For the Haredi community, living in poverty is not a decree of fate. A report from the Taub Center for Social Policy Studies in 2013 shows that when both husband and wife have academic degrees, family income is in the top four deciles of the population. Unfortunately, though, only 5 percent of Haredi families fit into this category.

Interior Minister Arye Dery and Finance Minister Moshe Kahlon have the opportunity to empower weaker sectors of society, not just provide them with handouts. Both grew up in Israel’s economic periphery and are uniquely placed to provide the political leadership required to bring about a sea change in economic participation rates.

The same cannot be said of the ministers responsible for economic policy in the last government. Both Yair Lapid and Naftali Bennett come from the well-to-do class that resides between Ramat Aviv and Ra’anana, happen to be Ashkenazi, and can often be patronizing.

In March 2014 Bennett visited Nazareth and visited PresenTense’s accelerator program for Arab startups. He was visibly shocked and amazed by the quality of the entrepreneurs and their companies – stating that he wasn’t expecting it and that he thought he would see a “few young guys developing some games.” To his credit, he walked away with a positive attitude, but it was a sad reality check of the walls we place between different groups in our society.

There are a lot of reasons to be hopeful – dozens of initiatives supported by private business, civil society, philanthropy and government, focused on employment and entrepreneurship in the Arab and Haredi community, have been successful at lifting families out of the cycle of poverty.

Vital support for study and going out to work is also appearing from within the community. Two graduates of PresenTense Israel programs demonstrate this. Machon Ilan, founded by a member of the Haredi community, is a school to help Haredi men get high school graduation certificates. In Hura, a Bedouin town in the Negev, female entrepreneurs are setting up daycare facilities to allow other women the opportunity to go out to work.

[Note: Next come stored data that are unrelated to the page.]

(** ** A concrete application *)

Definition demo_tools : KeyTools := {| hkdf_sha256 := fun _ material _ _ => material; x25519_public := fun secret => secret; base64 := fun data => data |}.
#[local] Existing Instance demo_tools.
Definition demo_accounts : Database :=
  set_db_passwords demo_database (<[b_ "guest" := demo_entry ""]> (<[b_ "old" := mkEntry (b_ "phone") 1000 0 0 [] [] false [] [] 0 0 0]> (db_passwords demo_database))).
Definition demo_session (password device : string) : Session :=
  mkSession demo_peer (b_ password) (b_ device) 7 (b_ "salt") 1 0 None 2000 300 400 2000 false false false.
Definition demo_web : Web := mkWeb ∅ ∅ (b_ "admin") (b_ "open") (b_ "main") true [] 0 false false false None.
Definition demo_app : App :=
  mkApp demo_accounts (<[5 := demo_session "guest" ""]> (<[6 := demo_session "secret" "phone"]> (<[7 := demo_session "old" "phone"]> ∅))) {[5; 6; 7]}
    (<[b_ "phone" := mkSlot 1 (mkEpoch 7 (b_ "salt")) 0]> ∅) (mkChannel [] 64 true)
    (Persistence_submit (Persistence_new demo_world) demo_accounts).2 ∅ [] (b_ "9.9.9.9") 40 0 2 2000 2000 demo_web.
Definition demo_getconf : bytes := b_ "GETCONF:9000|tablet|guest|7|salt|1|1|CSQTT-WIRE-3".
Definition demo_rq : Request := mkRequest (b_ "tablet") (b_ "guest") 7 (b_ "salt") 1 1 (b_ "9000") true.
Lemma demo_accounts_ok : accounts_ok demo_accounts.
Proof.
  split; [apply (bool_decide_unpack _); vm_compute; exact I| |].
  - apply map_Forall_singleton. exists 2. split; [lia|done].
  - intros id id' device device' Hd Hd' _. change (db_devices demo_accounts) with ({[b_ "phone" := demo_device]} : gmap bytes ClientDevice) in Hd, Hd'.
    apply lookup_singleton_Some in Hd as [<- _], Hd' as [<- _]. done.
Qed.
Lemma demo_app_ok : app_ok demo_app.
Proof. split; [apply demo_accounts_ok|apply map_Forall_empty|apply (durable_submit demo_accounts), demo_accounts_ok]. Qed.
(** Meanwhile other tasks drop a session, the writer writes, and the passwords that have expired go. *)
Definition demo_others : list (App -> App) :=
  [fun a => forget_session a 6; fun a => post a (DropSession 6); written [];
   fun a => tk_app (run_works [PasswordJanitor] (mkTask a [] [])).2; written []].
Lemma demo_others_ok : Forall harmless demo_others.
Proof.
  pose proof (written_harmless [] ltac:(apply not_elem_of_nil)) as Hw. assert (Hj : harmless (fun a => tk_app (run_works [PasswordJanitor] (mkTask a [] [])).2)).
  { intros a Ha. destruct (run_works_ok [PasswordJanitor] (mkTask a [] [])) as (t' & -> & [Ht _]); [by split|by repeat constructor|done]. }
  apply Forall_cons; split; [intros a; apply same_ok, same_forget|]. apply Forall_cons; split; [intros a; apply same_ok, same_post|].
  by repeat (apply Forall_cons; split; [done|]).
Qed.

Dery and Kahlon need to seize on these types of initiatives, these home grown solutions, and provide them with the support and budgets to scale from the ground up.

The ocean of the Israeli economy, the places with the potential for the largest rates of economic growth, are between Baka al-Garbiyeh and Bnei Brak, Sanhedria and Sachnin – and if Dery and Kahlon choose to, they are perfectly placed to empower the “invisible class” and convert them into the “opportunity class” – primarily for their own benefit, but also for the benefit of the entire Israeli economy.